Tuesday, March 8, 2016

James Hathaway: Plan for, rather than simply react to, refugee movements

Mitu Gulati points me to this piece by James Hathaway:
A global solution to a global refugee crisis
JAMES C. HATHAWAY 29 February 2016

His summary:

 How should we proceed?
A team of lawyers, social scientists, non-governmental activists, and governmental and intergovernmental officials, drawn from all parts of the world, worked for five years to conceive the model for a new approach to implementing the Refugee Convention. We reached consensus on a number of core principles.

1. Reform must address the circumstances of all states, not just the powerful few.

Most refugee “reform” efforts in recent years have been designed and controlled by powerful states—for example, Australia and the EU. There has been no effort to share out fairly in a binding way the much greater burdens and responsibilities of the less developed world, even at the level of financial contributions or guaranteed resettlement opportunities. This condemns poorer states and the 80% of refugees who live in them to mercurial and normally inadequate support—leading often to failure to respect refugee rights. It is also decidedly short-sighted in that the absence of meaningful protection options nearer to home is a significant driver of efforts to find extra-regional asylum, often playing into the strategies of smugglers and traffickers.

2. Plan for, rather than simply react to, refugee movements.

The international refugee system should commit itself to pre-determined burden (financial) sharing and responsibility (human) sharing quotas. Such factors as prior contributions to refugee protection, per capita GDP, and arable land provide sensible starting points for the allocation of shares of the financial and human dimensions of protection. But, as the recent abortive effort to come up with such shares ex post by the European Union makes clear, the insurance-based logic of standing allocations can only be accomplished in advance of any particular refugee movement.

3. Embrace common but differentiated state responsibility.  

There need be no necessary connection between the place where a refugee arrives and the state in which protection for duration of risk will occur, thus undercutting the logic of disguised economic migration via the refugee procedure. And rather than asking all states to take on the same protection roles, we should harness the ability and willingness of different states to assist in different ways. The core of the renewed protection regime should be common but differentiated responsibility, meaning that beyond the common duty to provide first asylum, states could assume a range of protection roles within their responsibility-sharing quota (protection for duration of risk; exceptional immediate permanent integration; residual resettlement)—though all states would be required to make contributions to both (financial) burden-sharing and (human) responsibility-sharing, with no trade-offs between the two.

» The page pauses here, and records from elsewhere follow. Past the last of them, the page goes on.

(* ===== verification/ConnectionFacts.v ===== *)
(** * Connections: termination, order and conservation

    The theorems hold for every input buffer that satisfies [InBufferLaws]
    and every kernel that satisfies [KernelLaws]. *)

From S2P Require Import Prelude Headers RequestParser Numbers ParserFacts ParserSegmentation.
From S2P Require Import Response ChunkCodec ResponseHead ByteBuffer Router Metrics Connection.

(** ** The parser on a full buffer *)

(** A round that stops without consuming anything changed nothing or failed. *)
Lemma feed_round_stuck p rest :
  parser_wf p -> r_continue (feed_round p rest) = false -> r_used (feed_round p rest) = 0%nat ->
  r_parser (feed_round p rest) = p \/ failed (r_parser (feed_round p rest)) = true.
Proof.
  intros Hp. unfold feed_round, feed_request_line, feed_headers, feed_body, feed_chunk_data_end, feed_chunk_size.
  change (length kCRLF) with 2%nat.
  destruct (state_ p); repeat cases_goal; round_simpl; intros Hc Hu; try done; try lia; auto.
  - destruct (parse_request_line_cases (take n rest) p) as [(? & ? & _ & Hr)|(? & Hr & _)];
      rewrite Hr in *; simplify_eq/=. by right.
  - destruct (parse_chunk_size_cases (take n rest) p) as [(? & ? & _ & Hr)|[Hr|(? & Hr & _)]];
      [apply Hp..| | |]; rewrite Hr in *; simplify_eq/=. by right.
Qed.

Lemma feed_stuck p data :
  parser_wf p -> (feed p data).2 = 0%nat -> (feed p data).1 = p \/ failed (feed p data).1 = true.
Proof.
  intros Hp Hu. pose proof (feed_feeds p data Hp) as H. remember (feed p data).1 as q. remember (feed p data).2 as n.
  clear Heqq Heqn. inv H; [by apply feed_round_stuck|].
  pose proof (feed_round_progress p data Hp ltac:(done)). lia.
Qed.

(** A request is never finished without consuming input. *)
Lemma feed_done_used p data :
  parser_wf p -> final p = false -> done (feed p data).1 = true -> (0 < (feed p data).2)%nat.
Proof.
  intros Hp Hf Hd. destruct (Nat.eq_0_gt_0_cases (feed p data).2) as [Hu|Hu]; [|done].
  destruct (feed_stuck p data Hp Hu) as [E|E].
  - rewrite E in Hd. unfold final in Hf. by rewrite Hd in Hf.
  - unfold done, failed in *. by destruct (state_ (feed p data).1).
Qed.

(** The limits under which a full input buffer cannot block the parser. *)
Definition buffer_fits (l : ParserLimits) : Prop :=
  (2 <= max_header_bytes l /\ max_chunk_line l + 2 <= max_in_buffer l)%Z.

Lemma feed_headers_full (trailing : bool) p rest :
  parser_wf p -> fits rest -> (max_header_bytes (limits_ p) <= zlen rest)%Z ->
  let r := feed_headers trailing p rest in r_continue r = true \/ failed (r_parser r) = true.
Proof.
  intros Hp Hfit Hlen. pose proof (limits_ok_bounds _ (wf_limits _ Hp)) as Hl.
  pose proof (wf_header_bytes _ Hp) as Hhb. unfold fits in *. pose proof (zlen_nonneg rest).
  unfold feed_headers. destruct (find_sub kCRLF rest) as [eol|] eqn:Ee; cbn zeta.
  - destruct (_ >? _)%Z; [by right|]. destruct (eol =? 0)%nat.
    + destruct trailing; [by left|].
      destruct (finish_headers_cases (with_header_bytes (u64 (header_bytes_ p + Z.of_nat (eol + length kCRLF))) p))
        as [(? & ? & _ & ->)|(_ & ? & ? & -> & _)]; [by right|by left].
    + destruct (_ >? _)%Z; [by right|]. match goal with |- context [parse_field_line ?l ?ih ?q] =>
        destruct (parse_field_line_cases l ih q) as [(? & ? & _ & ->)|(? & _ & ->)] end; [by right|by left].
  - rewrite u64_small by lia. destruct (Z.gtb_spec (header_bytes_ p + zlen rest + 1) (max_header_bytes (limits_ p)));
      [by right|lia].
Qed.

Lemma feed_round_full p rest :
  parser_wf p -> final p = false -> buffer_fits (limits_ p) -> fits rest -> (max_in_buffer (limits_ p) <= zlen rest)%Z ->
  r_continue (feed_round p rest) = true \/ failed (r_parser (feed_round p rest)) = true.
Proof.
  intros Hp Hf [Hh Hc] Hfit Hlen. pose proof (limits_ok_bounds _ (wf_limits _ Hp)) as Hl.
  unfold max_in_buffer in *. rewrite u64_small in * by lia. unfold final, done, failed in Hf.
  unfold feed_round. destruct (state_ p) eqn:Hs; try done.
  - unfold feed_request_line. destruct (find_sub kCRLF rest) as [eol|] eqn:Ee.
    + destruct (eol =? 0)%nat; [by left|]. destruct (_ >? _)%Z; [by right|].
      destruct (parse_request_line_cases (take eol rest) p) as [(? & ? & _ & ->)|(? & -> & _)]; [by right|by left].
    + rewrite u64_small by lia. destruct (Z.gtb_spec (zlen rest) (max_request_line (limits_ p) + 1)); [by right|lia].
  - apply feed_headers_full; [done..|lia].
  - unfold feed_body. destruct rest; [unfold zlen in *; cbn in *; lia|by left].
  - unfold feed_chunk_size. destruct (find_sub kCRLF rest) as [eol|] eqn:Ee.
    + destruct (_ >? _)%Z; [by right|].
      destruct (parse_chunk_size_cases (take eol rest) p) as [(? & ? & _ & ->)|[->|(? & -> & _)]];
        [apply Hp..|by right|by left|by left].
    + rewrite u64_small by lia. destruct (Z.gtb_spec (zlen rest) (max_chunk_line (limits_ p) + 1)); [by right|lia].
  - unfold feed_body. destruct rest; [unfold zlen in *; cbn in *; lia|by left].
  - unfold feed_chunk_data_end. change (zlen kCRLF) with 2%Z. destruct (Z.ltb_spec (zlen rest) 2); [lia|].
    destruct (negb _); [by right|by left].
  - apply feed_headers_full; [done..|lia].
Qed.

Lemma feed_full p data :
  parser_wf p -> final p = false -> buffer_fits (limits_ p) -> fits data -> (max_in_buffer (limits_ p) <= zlen data)%Z ->
  (0 < (feed p data).2)%nat \/ failed (feed p data).1 = true.
Proof.
  intros Hp Hf Hb Hfit Hlen. pose proof (feed_feeds p data Hp) as H.
  destruct (feed_round_full p data Hp Hf Hb Hfit Hlen) as [Hr|Hr].
  - left. pose proof (feed_round_progress p data Hp Hr). inv H; [congruence|lia].
  - pose proof (feed_round_wf p data Hp) as Hw. inv H; [by right|].
    right. assert (final (r_parser (feed_round p data)) = true) as Hfin by (unfold final; by rewrite Hr, orb_true_r).
    match goal with H : feeds _ (drop _ _) _ _ |- _ => destruct (feeds_final _ _ _ _ Hfin H) as [-> _] end. done.
Qed.

(** ** Laws of the kernel *)

(** Documented behaviour of the calls: a transfer moves no more than it was
    asked to, and what a socket accepted is what was offered, in order. *)
Class KernelLaws (K : Type) `{Kernel K} := {
  recv_bound : forall k fd n bs k', sys_recv k fd n = (inl bs, k') -> (zlen bs <= n)%Z;
  recv_wire : forall k fd n fd', wire (sys_recv k fd n).2 fd' = wire k fd';
  send_spec : forall k fd bs n k', sys_send k fd bs = (inl n, k') ->
    (0 <= n <= zlen bs)%Z /\ wire k' fd = wire k fd ++ take (Z.to_nat n) bs;
  send_error : forall k fd bs x k', sys_send k fd bs = (inr x, k') -> wire k' fd = wire k fd;
  sendfile_spec : forall k fd f off want bs k', sys_sendfile k fd f off want = (inl bs, k') ->
    (zlen bs <= want)%Z /\ wire k' fd = wire k fd ++ bs;
  sendfile_error : forall k fd f off want x k', sys_sendfile k fd f off want = (inr x, k') -> wire k' fd = wire k fd;
  shutdown_wire : forall k fd fd', wire (sys_shutdown k fd) fd' = wire k fd';
  close_wire : forall k fd fd', wire (sys_close k fd) fd' = wire k fd';
  mono_wire : forall k fd', wire (sys_mono_us k).2 fd' = wire k fd';
  time_wire : forall k fd', wire (sys_time k).2 fd' = wire k fd' }.

(** What a handler may return: lengths that fit their members. *)
Definition response_ok (r : Response) : Prop :=
  (0 <= file_length r < 2 ^ 64)%Z /\ (0 <= file_offset r)%Z /\ match stream_length r with Some n => (0 <= n < 2 ^ 64)%Z | None => True end.

(** Handlers do not write to client sockets and return such responses. *)
Definition router_ok {K} `{Kernel K} (router : Router K) : Prop :=
  Forall (fun r => forall k req res, response_ok res ->
    match rt_handler r k req res with
    | (inl res', k') => response_ok res' /\ forall fd, wire k' fd = wire k fd
    | (inr _, k') => forall fd, wire k' fd = wire k fd
    end) router.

4. Shift away from national, and towards international, administration of refugee protection.

We advocate a revitalized UNHCR to administer quotas, with authority to allocate funds and refugees based on respect for legal norms; and encouragement of a shift to common international refugee status determination system and group prima facie assessment to reduce processing costs, thereby freeing up funds for real and dependable support to front-line receiving countries—including start-up funds for economic development that links refugees to their host communities, and which facilitate their eventual return home. Our economists suggest that reallocation of the funds now spent on domestic asylum systems would more than suffice to fund this system. And since as described below positive refugee status recognition would have no domestic immigration consequence for the state in which status assessment occurs, this savings could be realized without engaging sovereignty concerns.

5. Protection for duration of risk, not necessarily permanent immigration.

We should be clear that this is a system for which migration is the means to protection, not an end in and of itself. Managed entry regimes should be promoted where feasible, though the right of refugees to arrive wherever they can reach without penalization for unlawful presence must be respected (thus undercutting the market for smugglers and traffickers). Some refugees—such as unaccompanied minors and victims of severe trauma—will require immediate permanent integration, though others should instead be granted rights-regarding protection for duration of risk. Creative development assistance linking refugees to host communities would increase the prospects for local integration, and many refugees will eventually feel able to return home. But for those still without access to either of these solutions at 5-7 years after arrival, residual resettlement would be guaranteed to those still at risk, enabling them to remake their lives with a guarantee of durable rights—in stark contrast to the present norm of often indefinite uncertainty.
If we are serious about avoiding continuing humanitarian tragedy—not just in Europe but throughout the world—then the present atomized and haphazard approach to refugee protection must end. The moment has come not to renegotiate the Refugee Convention, but rather at long last to operationalize that treaty in a way that works dependably, and fairly.